An accurate, complete copy of the records below is required.
*** SUPPLIED DATA ***
(** C3, as the code has it: for a request whose gasLimit, maxFeePerGas and
    maxPriorityFeePerGas are all present and nonzero, and whose annotation
    does not carry send-to-token, the warnings contain insufficient-funds
    exactly when gasLimit * maxFeePerGas + value (0 when the value is
    missing) exceeds the fetched balance of the sender. *)
Theorem insufficient_funds_warning
    chainService indexingService nameService now net transaction desiredDecimals
    gasLimit_ maxFeePerGas_ maxPriorityFeePerGas_ bal ann :
  gasLimit transaction = Some gasLimit_ -> gasLimit_ <> 0 ->
  maxFeePerGas transaction = Some maxFeePerGas_ -> maxFeePerGas_ <> 0 ->
  maxPriorityFeePerGas transaction = Some maxPriorityFeePerGas_ ->
  maxPriorityFeePerGas_ <> 0 ->
  getLatestBaseAccountBalance chainService
    {| address := from transaction; network := net |} = Fulfilled bal ->
  resolveTransactionAnnotation chainService indexingService nameService now net
                               transaction desiredDecimals = Fulfilled ann ->
  ~ In send_to_token (warningList ann) ->
  (In insufficient_funds (warningList ann)
   <-> gasLimit_ * maxFeePerGas_ + valueOrZero transaction
       > amount (balance_assetAmount bal)).
Proof.
  intros Hg Hg0 Hf Hf0 Hp Hp0 Hbal H Hno.
  apply resolveTransactionAnnotation_stages in H.
  destruct H as (a1 & block & a2 & a3 & H1 & H2 & H3 & H4).
  pose proof (checkFunds_default _ _ _ _ _ H1) as W1.
  rewrite (truthy_Some _ _ Hg Hg0), (truthy_Some _ _ Hf Hf0),
    (truthy_Some _ _ Hp Hp0) in W1.
  destruct W1 as (bal' & Hbal' & W1). rewrite Hbal in Hbal'.
  injection Hbal' as <-.
  destruct (prefix_sameVariant _ _ _ _ _ _ _ H1 H2) as (_ & W2 & _).
  apply classify_frame in H3. destruct H3 as (_ & _ & _ & W3).
  apply resolveSubannotations_frame in H4. destruct H4 as (_ & W4 & _).
  unfold warningList in *. rewrite W4 in *.
  destruct W3 as [W3 | W3]; rewrite W3 in *.
  - rewrite W2, W1.
    destruct (gasLimit_ * maxFeePerGas_ + valueOrZero transaction
              >? amount (balance_assetAmount bal)) eqn:E.
    + apply Z.gtb_gt in E. simpl. split; auto.
    + split; [intros [] |]. intros Hgt. apply Z.gtb_gt in Hgt. congruence.
  - exfalso. apply Hno. left. reflexivity.
Qed.

Lemma insufficient_funds_warning_witness :
  exists ann,
    resolveTransactionAnnotation (Sample.chain 100) Sample.indexing Sample.names 42
                                 Sample.mainnet (Sample.ethSend (Some 5) (Some 10)) 2
    = Fulfilled ann
    /\ (In insufficient_funds (warningList ann) <-> 21000 * 10 + 5 > 100).
Proof.
  eexists. split; [vm_compute; reflexivity |].
  apply (insufficient_funds_warning
           (Sample.chain 100) Sample.indexing Sample.names 42 Sample.mainnet
           (Sample.ethSend (Some 5) (Some 10)) 2 21000 10 1
           {| balance_assetAmount := {| asset := Sample.ETH; amount := 100 |} |});
    try reflexivity; try lia.
  vm_compute. intros [E | []]. discriminate E.
Defined.

(** C3 as it is worded fails on a request that carries a zero fee field:
    with a value of 5 and a balance of 1 the sum exceeds the balance, and
    no warning is attached. *)
Lemma insufficient_funds_zero_fee_counterexample :
  ~ fundsWarningIffShort (Sample.chain 1) Sample.indexing Sample.names 42
                         Sample.mainnet (Sample.ethSend (Some 5) (Some 0)) 2.
Proof.
  unfold fundsWarningIffShort. intros H.
  specialize (H 21000 0 1
                {| balance_assetAmount := {| asset := Sample.ETH; amount := 1 |} |}
                _ eq_refl eq_refl eq_refl eq_refl eq_refl).
  destruct H as [_ H]. vm_compute in H.
  destruct (H eq_refl) as [].
Qed.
*** End of SUPPLIED DATA ***
### RESPONSE AREA
(** C3, as the code has it: for a request whose gasLimit, maxFeePerGas and
    maxPriorityFeePerGas are all present and nonzero, and whose annotation
    does not carry send-to-token, the warnings contain insufficient-funds
    exactly when gasLimit * maxFeePerGas + value (0 when the value is
    missing) exceeds the fetched balance of the sender. *)
Theorem insufficient_funds_warning
    chainService indexingService nameService now net transaction desiredDecimals
    gasLimit_ maxFeePerGas_ maxPriorityFeePerGas_ bal ann :
  gasLimit transaction = Some gasLimit_ -> gasLimit_ <> 0 ->
  maxFeePerGas transaction = Some maxFeePerGas_ -> maxFeePerGas_ <> 0 ->
  maxPriorityFeePerGas transaction = Some maxPriorityFeePerGas_ ->
  maxPriorityFeePerGas_ <> 0 ->
  getLatestBaseAccountBalance chainService
    {| address := from transaction; network := net |} = Fulfilled bal ->
  resolveTransactionAnnotation chainService indexingService nameService now net
                               transaction desiredDecimals = Fulfilled ann ->
  ~ In send_to_token (warningList ann) ->
  (In insufficient_funds (warningList ann)
   <-> gasLimit_ * maxFeePerGas_ + valueOrZero transaction
       > amount (balance_assetAmount bal)).
Proof.
  intros Hg Hg0 Hf Hf0 Hp Hp0 Hbal H Hno.
  apply resolveTransactionAnnotation_stages in H.
  destruct H as (a1 & block & a2 & a3 & H1 & H2 & H3 & H4).
  pose proof (checkFunds_default _ _ _ _ _ H1) as W1.
  rewrite (truthy_Some _ _ Hg Hg0), (truthy_Some _ _ Hf Hf0),
    (truthy_Some _ _ Hp Hp0) in W1.
  destruct W1 as (bal' & Hbal' & W1). rewrite Hbal in Hbal'.
  injection Hbal' as <-.
  destruct (prefix_sameVariant _ _ _ _ _ _ _ H1 H2) as (_ & W2 & _).
  apply classify_frame in H3. destruct H3 as (_ & _ & _ & W3).
  apply resolveSubannotations_frame in H4. destruct H4 as (_ & W4 & _).
  unfold warningList in *. rewrite W4 in *.
  destruct W3 as [W3 | W3]; rewrite W3 in *.
  - rewrite W2, W1.
    destruct (gasLimit_ * maxFeePerGas_ + valueOrZero transaction
              >? amount (balance_assetAmount bal)) eqn:E.
    + apply Z.gtb_gt in E. simpl. split; auto.
    + split; [intros [] |]. intros Hgt. apply Z.gtb_gt in Hgt. congruence.
  - exfalso. apply Hno. left. reflexivity.
Qed.

Lemma insufficient_funds_warning_witness :
  exists ann,
    resolveTransactionAnnotation (Sample.chain 100) Sample.indexing Sample.names 42
                                 Sample.mainnet (Sample.ethSend (Some 5) (Some 10)) 2
    = Fulfilled ann
    /\ (In insufficient_funds (warningList ann) <-> 21000 * 10 + 5 > 100).
Proof.
  eexists. split; [vm_compute; reflexivity |].
  apply (insufficient_funds_warning
           (Sample.chain 100) Sample.indexing Sample.names 42 Sample.mainnet
           (Sample.ethSend (Some 5) (Some 10)) 2 21000 10 1
           {| balance_assetAmount := {| asset := Sample.ETH; amount := 100 |} |});
    try reflexivity; try lia.
  vm_compute. intros [E | []]. discriminate E.
Defined.

(** C3 as it is worded fails on a request that carries a zero fee field:
    with a value of 5 and a balance of 1 the sum exceeds the balance, and
    no warning is attached. *)
Lemma insufficient_funds_zero_fee_counterexample :
  ~ fundsWarningIffShort (Sample.chain 1) Sample.indexing Sample.names 42
                         Sample.mainnet (Sample.ethSend (Some 5) (Some 0)) 2.
Proof.
  unfold fundsWarningIffShort. intros H.
  specialize (H 21000 0 1
                {| balance_assetAmount := {| asset := Sample.ETH; amount := 1 |} |}
                _ eq_refl eq_refl eq_refl eq_refl eq_refl).
  destruct H as [_ H]. vm_compute in H.
  destruct (H eq_refl) as [].
Qed.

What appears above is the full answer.